* Requirement:
Below are the lines to check; count those holding the string "rest" and give only the number.

* Data records:
##############################

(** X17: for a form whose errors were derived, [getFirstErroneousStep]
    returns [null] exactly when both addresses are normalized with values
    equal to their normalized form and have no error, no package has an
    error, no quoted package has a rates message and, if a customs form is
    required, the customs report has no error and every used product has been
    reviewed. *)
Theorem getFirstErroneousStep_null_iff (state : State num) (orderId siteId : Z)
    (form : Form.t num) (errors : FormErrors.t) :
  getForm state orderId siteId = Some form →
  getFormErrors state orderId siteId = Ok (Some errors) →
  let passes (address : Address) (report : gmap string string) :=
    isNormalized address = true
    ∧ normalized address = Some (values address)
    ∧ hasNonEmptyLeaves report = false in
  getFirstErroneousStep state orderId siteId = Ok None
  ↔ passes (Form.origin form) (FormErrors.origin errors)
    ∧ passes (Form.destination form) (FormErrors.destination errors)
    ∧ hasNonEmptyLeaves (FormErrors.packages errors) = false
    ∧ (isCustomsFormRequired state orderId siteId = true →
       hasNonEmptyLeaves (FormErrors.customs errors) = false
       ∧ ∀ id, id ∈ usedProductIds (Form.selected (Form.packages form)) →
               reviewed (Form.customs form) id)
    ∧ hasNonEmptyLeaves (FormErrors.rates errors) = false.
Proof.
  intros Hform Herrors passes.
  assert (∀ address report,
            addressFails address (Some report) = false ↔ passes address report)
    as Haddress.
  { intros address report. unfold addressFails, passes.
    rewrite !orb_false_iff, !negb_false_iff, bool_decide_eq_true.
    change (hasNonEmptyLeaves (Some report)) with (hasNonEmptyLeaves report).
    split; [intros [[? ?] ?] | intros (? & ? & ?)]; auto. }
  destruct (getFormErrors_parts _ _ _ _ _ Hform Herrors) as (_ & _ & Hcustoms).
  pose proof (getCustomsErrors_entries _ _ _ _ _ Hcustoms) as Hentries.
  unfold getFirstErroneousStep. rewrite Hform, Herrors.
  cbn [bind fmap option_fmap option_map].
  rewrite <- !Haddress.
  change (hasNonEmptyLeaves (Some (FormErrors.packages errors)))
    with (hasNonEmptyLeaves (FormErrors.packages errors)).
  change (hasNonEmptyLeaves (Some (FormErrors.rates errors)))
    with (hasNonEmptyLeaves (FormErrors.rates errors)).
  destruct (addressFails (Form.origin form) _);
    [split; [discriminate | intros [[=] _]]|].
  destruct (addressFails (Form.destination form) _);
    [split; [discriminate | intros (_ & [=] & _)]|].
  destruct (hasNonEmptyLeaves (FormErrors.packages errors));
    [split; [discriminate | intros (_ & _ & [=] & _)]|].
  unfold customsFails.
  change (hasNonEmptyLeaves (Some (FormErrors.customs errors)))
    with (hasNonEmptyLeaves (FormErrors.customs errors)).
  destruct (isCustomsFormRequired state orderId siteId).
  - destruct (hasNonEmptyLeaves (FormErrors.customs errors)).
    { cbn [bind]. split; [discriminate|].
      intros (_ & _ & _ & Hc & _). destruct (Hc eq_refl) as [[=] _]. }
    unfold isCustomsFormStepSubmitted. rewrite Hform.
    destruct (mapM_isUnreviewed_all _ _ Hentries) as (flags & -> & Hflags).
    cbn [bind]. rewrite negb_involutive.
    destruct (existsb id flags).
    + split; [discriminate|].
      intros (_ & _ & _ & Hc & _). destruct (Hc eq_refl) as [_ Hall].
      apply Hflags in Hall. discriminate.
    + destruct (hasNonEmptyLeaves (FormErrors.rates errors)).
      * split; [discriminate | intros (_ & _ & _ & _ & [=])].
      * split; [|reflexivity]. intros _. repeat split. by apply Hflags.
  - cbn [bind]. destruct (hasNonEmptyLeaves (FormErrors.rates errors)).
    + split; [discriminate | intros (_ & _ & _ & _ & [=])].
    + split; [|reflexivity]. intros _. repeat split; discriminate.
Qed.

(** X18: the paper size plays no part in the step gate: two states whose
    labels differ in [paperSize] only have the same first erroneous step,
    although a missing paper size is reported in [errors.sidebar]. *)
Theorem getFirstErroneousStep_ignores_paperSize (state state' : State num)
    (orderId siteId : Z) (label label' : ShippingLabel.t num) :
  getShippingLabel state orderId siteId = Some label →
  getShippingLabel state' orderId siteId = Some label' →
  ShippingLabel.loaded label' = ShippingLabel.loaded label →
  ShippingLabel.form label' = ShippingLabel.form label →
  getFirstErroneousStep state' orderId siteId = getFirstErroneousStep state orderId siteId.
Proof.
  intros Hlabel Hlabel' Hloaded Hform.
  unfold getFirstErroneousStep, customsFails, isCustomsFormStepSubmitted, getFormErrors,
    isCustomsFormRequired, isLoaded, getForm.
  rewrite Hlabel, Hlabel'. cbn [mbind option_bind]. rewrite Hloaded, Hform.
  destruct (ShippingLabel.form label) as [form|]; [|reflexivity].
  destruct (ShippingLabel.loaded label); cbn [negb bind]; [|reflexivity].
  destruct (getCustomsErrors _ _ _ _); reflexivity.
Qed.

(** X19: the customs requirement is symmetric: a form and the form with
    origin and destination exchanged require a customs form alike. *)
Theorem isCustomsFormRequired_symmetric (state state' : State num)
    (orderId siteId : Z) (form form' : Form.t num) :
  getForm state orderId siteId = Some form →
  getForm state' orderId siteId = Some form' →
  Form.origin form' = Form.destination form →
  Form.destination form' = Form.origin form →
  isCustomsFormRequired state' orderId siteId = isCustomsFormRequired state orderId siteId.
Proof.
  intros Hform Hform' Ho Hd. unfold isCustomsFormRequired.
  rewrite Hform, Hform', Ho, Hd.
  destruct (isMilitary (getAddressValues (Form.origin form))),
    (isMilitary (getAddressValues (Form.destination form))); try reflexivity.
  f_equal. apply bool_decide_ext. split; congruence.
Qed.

##############################

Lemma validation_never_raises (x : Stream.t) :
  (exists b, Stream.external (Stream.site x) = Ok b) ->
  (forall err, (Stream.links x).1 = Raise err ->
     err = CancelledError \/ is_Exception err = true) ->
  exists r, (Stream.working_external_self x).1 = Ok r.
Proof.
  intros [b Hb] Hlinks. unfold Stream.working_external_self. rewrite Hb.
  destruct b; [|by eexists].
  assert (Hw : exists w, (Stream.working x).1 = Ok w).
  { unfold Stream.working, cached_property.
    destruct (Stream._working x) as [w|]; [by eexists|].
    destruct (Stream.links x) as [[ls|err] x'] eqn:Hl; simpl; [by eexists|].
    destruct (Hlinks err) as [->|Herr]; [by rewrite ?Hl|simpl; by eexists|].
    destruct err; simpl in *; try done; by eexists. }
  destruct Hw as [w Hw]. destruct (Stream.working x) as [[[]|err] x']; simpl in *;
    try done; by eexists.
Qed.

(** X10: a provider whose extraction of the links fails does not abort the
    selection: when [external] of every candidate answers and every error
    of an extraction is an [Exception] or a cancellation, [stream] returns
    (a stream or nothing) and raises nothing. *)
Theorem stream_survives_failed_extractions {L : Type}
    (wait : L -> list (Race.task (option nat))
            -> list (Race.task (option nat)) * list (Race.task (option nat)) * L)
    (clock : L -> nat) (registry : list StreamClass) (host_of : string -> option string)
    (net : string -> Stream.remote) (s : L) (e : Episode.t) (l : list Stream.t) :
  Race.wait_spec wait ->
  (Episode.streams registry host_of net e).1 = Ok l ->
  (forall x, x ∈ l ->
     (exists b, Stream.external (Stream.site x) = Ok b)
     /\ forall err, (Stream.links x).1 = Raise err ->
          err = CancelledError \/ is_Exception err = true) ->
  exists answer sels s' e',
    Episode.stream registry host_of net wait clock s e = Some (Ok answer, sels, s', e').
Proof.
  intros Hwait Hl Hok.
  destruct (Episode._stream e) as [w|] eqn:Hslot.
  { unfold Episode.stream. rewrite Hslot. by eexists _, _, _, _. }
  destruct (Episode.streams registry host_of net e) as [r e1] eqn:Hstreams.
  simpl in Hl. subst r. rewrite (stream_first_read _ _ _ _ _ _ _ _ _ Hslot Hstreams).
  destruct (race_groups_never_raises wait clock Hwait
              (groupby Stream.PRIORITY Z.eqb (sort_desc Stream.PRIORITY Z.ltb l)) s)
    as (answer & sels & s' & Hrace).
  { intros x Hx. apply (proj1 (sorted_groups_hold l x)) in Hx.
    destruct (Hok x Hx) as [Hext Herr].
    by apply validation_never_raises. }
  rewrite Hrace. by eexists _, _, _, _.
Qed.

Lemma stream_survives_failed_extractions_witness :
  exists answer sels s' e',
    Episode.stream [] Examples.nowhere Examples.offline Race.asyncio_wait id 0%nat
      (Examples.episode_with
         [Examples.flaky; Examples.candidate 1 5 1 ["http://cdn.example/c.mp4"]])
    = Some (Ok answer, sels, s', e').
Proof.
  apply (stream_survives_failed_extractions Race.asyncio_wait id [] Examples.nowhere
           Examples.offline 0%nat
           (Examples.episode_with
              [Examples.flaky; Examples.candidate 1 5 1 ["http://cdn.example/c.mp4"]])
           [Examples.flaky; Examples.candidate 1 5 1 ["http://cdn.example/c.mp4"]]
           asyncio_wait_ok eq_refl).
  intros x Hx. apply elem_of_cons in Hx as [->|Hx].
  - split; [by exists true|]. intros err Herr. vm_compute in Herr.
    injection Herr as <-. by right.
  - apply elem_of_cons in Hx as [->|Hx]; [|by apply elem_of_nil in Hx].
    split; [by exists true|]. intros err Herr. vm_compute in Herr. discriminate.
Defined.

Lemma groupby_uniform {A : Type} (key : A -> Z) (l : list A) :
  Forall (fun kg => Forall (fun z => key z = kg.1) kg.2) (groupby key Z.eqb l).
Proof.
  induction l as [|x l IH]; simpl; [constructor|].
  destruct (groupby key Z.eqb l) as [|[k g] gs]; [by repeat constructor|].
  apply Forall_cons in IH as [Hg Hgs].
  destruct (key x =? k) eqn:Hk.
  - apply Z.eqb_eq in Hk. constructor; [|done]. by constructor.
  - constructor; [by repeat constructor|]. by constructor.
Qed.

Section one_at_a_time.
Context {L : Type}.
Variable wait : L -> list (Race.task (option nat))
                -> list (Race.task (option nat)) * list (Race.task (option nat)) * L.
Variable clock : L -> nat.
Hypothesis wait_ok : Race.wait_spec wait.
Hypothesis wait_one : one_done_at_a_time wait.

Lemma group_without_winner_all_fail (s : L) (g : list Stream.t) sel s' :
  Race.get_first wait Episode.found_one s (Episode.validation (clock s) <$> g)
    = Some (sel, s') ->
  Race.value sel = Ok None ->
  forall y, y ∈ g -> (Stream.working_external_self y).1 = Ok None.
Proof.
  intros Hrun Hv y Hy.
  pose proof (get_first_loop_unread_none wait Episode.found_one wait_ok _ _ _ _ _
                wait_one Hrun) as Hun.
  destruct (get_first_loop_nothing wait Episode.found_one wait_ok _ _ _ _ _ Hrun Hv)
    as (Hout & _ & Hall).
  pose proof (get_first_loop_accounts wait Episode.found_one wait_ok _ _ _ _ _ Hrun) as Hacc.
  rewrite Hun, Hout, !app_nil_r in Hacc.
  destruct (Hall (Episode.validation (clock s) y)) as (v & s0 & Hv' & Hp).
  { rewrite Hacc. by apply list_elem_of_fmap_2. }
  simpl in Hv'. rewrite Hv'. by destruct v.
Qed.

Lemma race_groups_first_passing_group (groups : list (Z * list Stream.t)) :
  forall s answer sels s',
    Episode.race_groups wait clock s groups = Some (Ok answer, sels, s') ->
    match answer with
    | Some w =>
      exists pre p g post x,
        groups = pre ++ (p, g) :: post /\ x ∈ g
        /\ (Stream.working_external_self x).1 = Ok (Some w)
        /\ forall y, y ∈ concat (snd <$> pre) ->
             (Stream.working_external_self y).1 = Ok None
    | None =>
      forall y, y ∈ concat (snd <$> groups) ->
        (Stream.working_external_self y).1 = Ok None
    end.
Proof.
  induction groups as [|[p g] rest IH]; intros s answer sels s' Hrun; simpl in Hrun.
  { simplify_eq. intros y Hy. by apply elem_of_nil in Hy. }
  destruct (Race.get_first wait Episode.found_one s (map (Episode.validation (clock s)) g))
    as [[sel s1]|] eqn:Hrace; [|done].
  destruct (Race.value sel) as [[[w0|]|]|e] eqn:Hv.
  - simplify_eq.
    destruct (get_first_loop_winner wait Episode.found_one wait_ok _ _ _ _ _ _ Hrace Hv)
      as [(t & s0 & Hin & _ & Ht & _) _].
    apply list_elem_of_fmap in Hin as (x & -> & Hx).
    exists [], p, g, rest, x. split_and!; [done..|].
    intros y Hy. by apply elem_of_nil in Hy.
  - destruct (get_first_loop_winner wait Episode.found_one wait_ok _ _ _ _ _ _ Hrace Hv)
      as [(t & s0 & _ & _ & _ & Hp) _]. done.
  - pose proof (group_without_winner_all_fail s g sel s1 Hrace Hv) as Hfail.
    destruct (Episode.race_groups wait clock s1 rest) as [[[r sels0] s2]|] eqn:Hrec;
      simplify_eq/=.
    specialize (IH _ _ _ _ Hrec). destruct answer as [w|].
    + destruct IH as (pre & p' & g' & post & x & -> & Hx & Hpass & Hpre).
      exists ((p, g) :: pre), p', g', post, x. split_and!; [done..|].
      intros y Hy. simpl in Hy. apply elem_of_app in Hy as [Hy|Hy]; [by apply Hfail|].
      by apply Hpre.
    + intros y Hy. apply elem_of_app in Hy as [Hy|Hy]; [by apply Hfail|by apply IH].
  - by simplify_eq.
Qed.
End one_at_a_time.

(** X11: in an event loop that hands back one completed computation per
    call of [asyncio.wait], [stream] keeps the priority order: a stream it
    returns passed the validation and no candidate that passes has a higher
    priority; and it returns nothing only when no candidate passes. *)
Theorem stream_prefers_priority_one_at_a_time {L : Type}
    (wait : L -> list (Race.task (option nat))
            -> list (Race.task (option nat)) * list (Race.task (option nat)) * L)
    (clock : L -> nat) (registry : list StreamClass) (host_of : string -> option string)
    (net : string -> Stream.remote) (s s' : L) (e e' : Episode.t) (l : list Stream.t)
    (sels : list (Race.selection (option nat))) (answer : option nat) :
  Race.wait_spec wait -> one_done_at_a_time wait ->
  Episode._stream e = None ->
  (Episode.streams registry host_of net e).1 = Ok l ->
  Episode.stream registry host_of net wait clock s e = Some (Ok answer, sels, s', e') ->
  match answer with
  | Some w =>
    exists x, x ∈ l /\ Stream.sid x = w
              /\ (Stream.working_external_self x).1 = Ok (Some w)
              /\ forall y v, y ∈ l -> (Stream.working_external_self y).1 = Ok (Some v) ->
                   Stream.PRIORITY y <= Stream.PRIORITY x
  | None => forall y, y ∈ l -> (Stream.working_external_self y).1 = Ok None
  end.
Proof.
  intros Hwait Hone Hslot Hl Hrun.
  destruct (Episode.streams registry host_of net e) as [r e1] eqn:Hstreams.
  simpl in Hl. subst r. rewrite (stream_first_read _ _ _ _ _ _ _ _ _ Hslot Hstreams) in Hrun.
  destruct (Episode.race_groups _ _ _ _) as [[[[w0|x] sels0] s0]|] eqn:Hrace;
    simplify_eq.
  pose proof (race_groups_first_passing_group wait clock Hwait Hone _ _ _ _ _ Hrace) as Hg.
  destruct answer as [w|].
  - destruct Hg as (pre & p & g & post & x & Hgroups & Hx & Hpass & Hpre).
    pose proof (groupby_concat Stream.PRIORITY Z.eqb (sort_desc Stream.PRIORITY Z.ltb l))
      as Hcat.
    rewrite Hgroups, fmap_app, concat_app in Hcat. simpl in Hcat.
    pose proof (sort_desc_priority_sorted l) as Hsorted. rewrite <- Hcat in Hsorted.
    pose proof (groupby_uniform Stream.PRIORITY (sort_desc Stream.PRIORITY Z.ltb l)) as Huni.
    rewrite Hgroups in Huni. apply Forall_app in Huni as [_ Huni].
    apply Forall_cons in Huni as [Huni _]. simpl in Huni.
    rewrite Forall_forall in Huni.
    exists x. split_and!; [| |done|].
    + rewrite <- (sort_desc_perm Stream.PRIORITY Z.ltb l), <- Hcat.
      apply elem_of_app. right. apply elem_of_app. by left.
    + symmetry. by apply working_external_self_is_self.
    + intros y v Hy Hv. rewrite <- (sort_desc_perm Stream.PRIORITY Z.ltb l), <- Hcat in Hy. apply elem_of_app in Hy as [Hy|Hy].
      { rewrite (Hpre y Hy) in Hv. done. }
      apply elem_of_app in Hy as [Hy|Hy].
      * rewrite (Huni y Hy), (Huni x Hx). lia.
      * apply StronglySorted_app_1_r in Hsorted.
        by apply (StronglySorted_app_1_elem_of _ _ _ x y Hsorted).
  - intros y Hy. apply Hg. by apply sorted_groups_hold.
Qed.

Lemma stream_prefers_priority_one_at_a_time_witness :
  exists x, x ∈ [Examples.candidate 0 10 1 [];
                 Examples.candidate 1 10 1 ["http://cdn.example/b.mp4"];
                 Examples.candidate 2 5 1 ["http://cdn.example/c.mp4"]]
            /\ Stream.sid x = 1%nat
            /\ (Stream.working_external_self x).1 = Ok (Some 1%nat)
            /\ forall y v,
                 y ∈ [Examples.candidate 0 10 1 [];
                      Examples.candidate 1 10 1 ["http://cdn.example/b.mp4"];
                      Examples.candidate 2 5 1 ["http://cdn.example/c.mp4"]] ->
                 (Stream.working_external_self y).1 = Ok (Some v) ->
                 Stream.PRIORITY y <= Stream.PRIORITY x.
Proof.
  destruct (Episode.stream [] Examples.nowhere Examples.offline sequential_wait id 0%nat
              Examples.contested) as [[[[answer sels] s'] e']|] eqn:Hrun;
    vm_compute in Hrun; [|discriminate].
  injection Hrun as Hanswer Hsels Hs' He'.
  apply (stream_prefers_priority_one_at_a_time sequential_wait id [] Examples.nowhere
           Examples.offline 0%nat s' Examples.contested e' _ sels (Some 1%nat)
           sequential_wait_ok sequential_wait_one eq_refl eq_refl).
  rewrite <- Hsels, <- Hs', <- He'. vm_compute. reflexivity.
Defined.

##############################

* Exercise answer:
3